There are 100 levels in total at the moment, but that number will increase over time as it is currently in Early Access. The actual gameplay has players altering the environment by drawing objects with their mouse. This is an idea that actually has plenty of potential depending on how fulfilling the level design winds up being, but sadly the developer has a history of reskinning ideas (such as this rip-off of Reigns), and has released nearly 20 games just this year, so it should probably be avoided at all cost.
Waifu Hunter – Secret of Pirates
More nudity, but this time in a match-three puzzle game (which is a natural fit as it’s one of the horniest genres). Waifu Hunter – Secret of Pirates has players getting stranded in the past, and features five waifus that range from pirates to necromancers and mermaids. In addition to the puzzle aspect, there’s also a visual novel component that promises an “exciting storyline.” It’s currently in Early Access, but players will be glad to know that planned additions include “more story” and “more waifus.” What else could you really want in life?
Puzzles for smart: Underwater Kingdom
You know an educational game is going to be good when the official title has capitalization errors and grammar straight out of Google Translate. This is actually the fifth entry in the Puzzles for smart series, as past installments have focused on various animals ranging from cats and dogs to horses. It’s a rather simple puzzle game, as most of the screenshots feature less than 16 puzzle pieces, and there are actually only “12 different images” in the entire game. I guess players truly do get what they pay for here as it only costs $1.99.
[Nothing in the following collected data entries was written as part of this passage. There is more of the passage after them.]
Lemma close_expired_pool env c :
  let c' := (close_expired_unverified_relayed env c).2 in
  (forall p t, pool c' !! p = Some t <-> pool c !! p = Some t /\ duration_since (ce_now env) t < UNVERIFIED_RELAY_TIMEOUT) /\
  (exists closed, cn_disconnected c' = cn_disconnected c ++ closed /\
     forall p, p ∈ closed <-> exists t, pool c !! p = Some t /\ UNVERIFIED_RELAY_TIMEOUT <= duration_since (ce_now env) t).
Proof.
  cbn zeta. unfold close_expired_unverified_relayed. set (expired := hash_iter _).
  assert (He : forall p, p ∈ expired <-> exists t, pool c !! p = Some t /\ UNVERIFIED_RELAY_TIMEOUT <= duration_since (ce_now env) t).
  { intros p. subst expired. rewrite hash_iter_elements, elem_of_elements. unfold expired_unverified. rewrite elem_of_dom.
    split.
    - intros [t Ht]. apply map_lookup_filter_Some in Ht as [H1 H2]. by exists t.
    - intros (t & H1 & H2). exists t. by apply map_lookup_filter_Some. }
  case_decide as Hn; cbn [snd].
  - split; [|exists []; rewrite app_nil_r; split; [done|]; intros p; rewrite <- He, Hn; done].
    intros p t. split; [|by intros [? _]]. intros Hp. split; [done|].
    destruct (Z.lt_ge_cases (duration_since (ce_now env) t) UNVERIFIED_RELAY_TIMEOUT) as [H|H]; [done|].
    enough (p ∈ expired) by (rewrite Hn in *; set_solver). apply He. eauto.
  - destruct (close_all_pool expired c) as [H1 H2]. split; [|by exists expired].
    intros p t. rewrite H1, He. split.
    + intros [Hne Hp]. split; [done|]. destruct (Z.lt_ge_cases (duration_since (ce_now env) t) UNVERIFIED_RELAY_TIMEOUT); [done|].
      exfalso. apply Hne. eauto.
    + intros [Hp Hlt]. split; [|done]. intros (t' & Hp' & Hge). rewrite Hp in Hp'. injection Hp' as <-. lia.
Qed.

(** The pool of relayed peers that have not proved they run the same
    application is bounded in size and in time.  Whatever sequence of connection, error, Identify, address and
    maintenance events the node handles, at most eight relayed peers wait for
    verification; and each maintenance tick disconnects exactly those that have
    waited 15 seconds, keeping the others. *)
Theorem unverified_relayed_peers_bounded (c0 c : ConnCtx) :
  pool c0 = ∅ -> rtc conn_step c0 c ->
  Z.of_nat (size (pool c)) <= MAX_UNVERIFIED_RELAYED_PEERS /\
  forall env, let c' := (close_expired_unverified_relayed env c).2 in
    (forall p t, pool c' !! p = Some t <-> pool c !! p = Some t /\ duration_since (ce_now env) t < UNVERIFIED_RELAY_TIMEOUT) /\
    (exists closed, cn_disconnected c' = cn_disconnected c ++ closed /\
       forall p, p ∈ closed <-> exists t, pool c !! p = Some t /\ UNVERIFIED_RELAY_TIMEOUT <= duration_since (ce_now env) t).
Proof.
  intros H0 Hrun. split; [|intros env; apply close_expired_pool].
  enough (size (pool c) <= 8)%nat by (unfold MAX_UNVERIFIED_RELAYED_PEERS; lia).
  assert (Hsub : forall m m' : gmap PeerId Z, m' ⊆ m -> (size m <= 8)%nat -> (size m' <= 8)%nat).
  { intros m m' Hs Hm. pose proof (map_subseteq_size _ _ Hs). lia. }
  refine (rtc_ind_r (fun c => (size (pool c) <= 8)%nat) _ _ _ c Hrun).
  { rewrite H0, map_size_empty. lia. }
  intros x y _ Hstep IH. destruct Hstep; try exact IH.
  - by apply pool_established.
  - eapply Hsub; [apply pool_closed|done].
  - by rewrite pool_outgoing_error.
  - by rewrite pool_new_listen_addr.
  - unfold handle_expired_listen_addr. by destruct (advertise_as_external _), (is_relayed _).
  - unfold handle_autonat_event. destruct status; cbn; by destruct (_ && _).
  - eapply Hsub; [apply pool_identify|done].
  - unfold dcutr_handle_event. by destruct (dp_enabled _).
  - by rewrite maintain_relay.
  - eapply Hsub; [|exact IH]. apply map_subseteq_spec. intros p t Hp. by apply close_expired_pool in Hp as [? _].
Qed.

(** * Expired addresses *)
Lemma add_candidate_keeps w e a :
  confirmed_seen (add_candidate w e a) = confirmed_seen e /\
  forall x, ExConfirm x ∈ ea_pending (add_candidate w e a) -> ExConfirm x ∈ ea_pending e.
Proof.
  unfold add_candidate. destruct (negb _); [done|]. destruct (remember_bounded _ _ _ _) as [[r seen] order]. cbn.
  split; [done|]. intros x. case_decide; set_solver.
Qed.

Lemma add_confirmed_known w e a :
  a ∈ confirmed_seen e ->
  a ∈ confirmed_seen (add_confirmed w e a) /\ forall x, ExConfirm x ∈ ea_pending (add_confirmed w e a) -> ExConfirm x ∈ ea_pending e.
Proof.
  intros Ha. unfold add_confirmed. destruct (add_candidate_keeps w e a) as [E Hp].
  destruct (remember_bounded (confirmed_seen (add_candidate w e a)) _ _ _) as [[r seen] order] eqn:Er.
  unfold remember_bounded in Er. rewrite E, decide_True in Er by done. injection Er as <- <- <-. cbn. split; [done|exact Hp].
Qed.

Lemma lines_external lines (c : ConnCtx) : cn_external (foldl (fun c line => set_snapshot (pulse_line line) c) c lines) = cn_external c.
Proof. revert c. induction lines as [|l lines IH]; intros c; cbn; [done|]. by rewrite IH. Qed.

(** An advertised address that goes away and comes back is not advertised
    again.  When a listen address that the node has confirmed expires, the
    handler removes it from the swarm, but the cache of confirmed addresses
    keeps it; when the same address is listened on again, directly or through
    its relay, no new confirmation is queued, so the swarm stays without it. *)
Theorem expired_address_never_readvertised (env : ConnEnv) (a : Multiaddr) (c : ConnCtx) :
  advertise_as_external (classify_listen_addr a) = true -> a ∈ confirmed_seen (cn_external c) ->
  let c1 := handle_expired_listen_addr a c in
  let c2 := handle_new_listen_addr env a c1 in
  cn_actions c1 = cn_actions c ++ [RemoveExternalAddress a] /\ cn_external c1 = cn_external c /\
  a ∈ confirmed_seen (cn_external c2) /\
  (forall x, ExConfirm x ∈ ea_pending (cn_external c2) -> ExConfirm x ∈ ea_pending (cn_external c)).
Proof.
  intros Hadv Ha. cbn zeta.
  assert (H1 : cn_actions (handle_expired_listen_addr a c) = cn_actions c ++ [RemoveExternalAddress a] /\
               cn_external (handle_expired_listen_addr a c) = cn_external c).
  { unfold handle_expired_listen_addr. rewrite Hadv. by destruct (is_relayed _). }
  destruct H1 as [H1 H2]. split; [done|]. split; [done|]. rewrite <- H2 in Ha |- *. clear H1 H2.
  generalize dependent (handle_expired_listen_addr a c). clear c. intros c Ha.
  unfold handle_new_listen_addr, refresh_rendezvous_now.
  destruct (classify_listen_addr a) eqn:Ec; cbn [is_relayed negb]; [| |done].
  - rewrite lines_external. cbn. by apply add_confirmed_known.
  - destruct (new_relayed_addr env a c) as [[c2 confirmed] pending] eqn:En. rewrite lines_external.
    assert (Hc2 : a ∈ confirmed_seen (cn_external c2) /\
      forall x, ExConfirm x ∈ ea_pending (cn_external c2) -> ExConfirm x ∈ ea_pending (cn_external c)).
    { unfold new_relayed_addr in En. destruct (relay_peer_id a) as [relay|]; [|by injection En as <- _ _].
      case_decide; injection En as <- _ _; [|done]. unfold confirm_relayed, confirm_relayed_listen_addr.
      destruct (relayed_route_has_public_relay_endpoint _ _); cbn; [by apply add_confirmed_known|done]. }
    destruct confirmed; exact Hc2.
Qed.

(** * Failed dials *)

(** A dial that fails without naming its peer leaves the peer undialable.
    The swarm reports no peer id for the failure of a dial whose address does
    not end in one, which is how Identify and the peer book store addresses;
    the handler then neither tries the next address of the plan nor drops the
    plan nor releases the peer for a later retry, and while the plan is pending
    every automatic dial of the peer is refused as already pending. *)
Theorem unattributed_failure_strands_peer (env later : ConnEnv) (p : PeerId) (dbg err : string) (c : ConnCtx) :
  is_Some (cn_pending c !! p) -> p ≠ de_local (ce_dial later) -> p ∉ de_connected (ce_dial later) ->
  let c' := handle_outgoing_connection_error env None dbg err c in
  cn_pending c' = cn_pending c /\ cn_dht c' = cn_dht c /\ cn_stats c' = cn_stats c /\
  env_auto_dial (ce_dial later) true (cn_book c') (cn_pending c') p = (AlreadyPending, cn_pending c') /\
  env_auto_dial_dht (ce_dial later) true (cn_book c') (cn_pending c') p = (AlreadyPending, cn_pending c').
Proof.
  intros Hp Hl Hc. cbn zeta. unfold handle_outgoing_connection_error. cbn [foldl].
  assert (E : env_auto_dial (ce_dial later) true (cn_book c) (cn_pending c) p = (AlreadyPending, cn_pending c)).
  { unfold env_auto_dial, auto_dial_peer_from_book. cbn [negb]. rewrite !decide_False by done.
    unfold is_pending. by rewrite bool_decide_eq_true_2. }
  split; [done|]. split; [done|]. split; [done|]. split; [exact E|].
  unfold env_auto_dial_dht, auto_dial_dht_provider. unfold env_auto_dial in E.
  match goal with |- context [auto_dial_peer_from_book ?a ?b ?x ?d ?e ?f ?g ?h ?i ?j ?k] =>
    change (auto_dial_peer_from_book a b x d e f g h i j k) with (env_auto_dial (ce_dial later) true (cn_book c) (cn_pending c) p) end.
  unfold env_auto_dial. by rewrite E.
Qed.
Brazil’s independent development scene is still very much in its infancy, but Moisés Jhon de Oliveira put together a racing game by himself. While Super-Racha features a simplistic 3D art style that is most likely due to technical limitations, it also works as a cool early 3D aesthetic that is reminiscent of early Need for Speed and Ridge Racer titles. It’s a smaller title, as there are only five tracks, but it’s one of the neater regional releases and a good look at a burgeoning independent space.
Fight for Gold II
Developed in China, Fight for Gold II is a beat ’em up featuring clashing art styles, two playable characters, and even a Kirby-style boss fight in the vein of Whispy Woods. The main difference from the original title, which never saw release on Steam, is the introduction of a secondary female protagonist. It features multiple endings and looks to be quite the trip for anyone willing to drop $4.99 on one of the weirdest games of the week.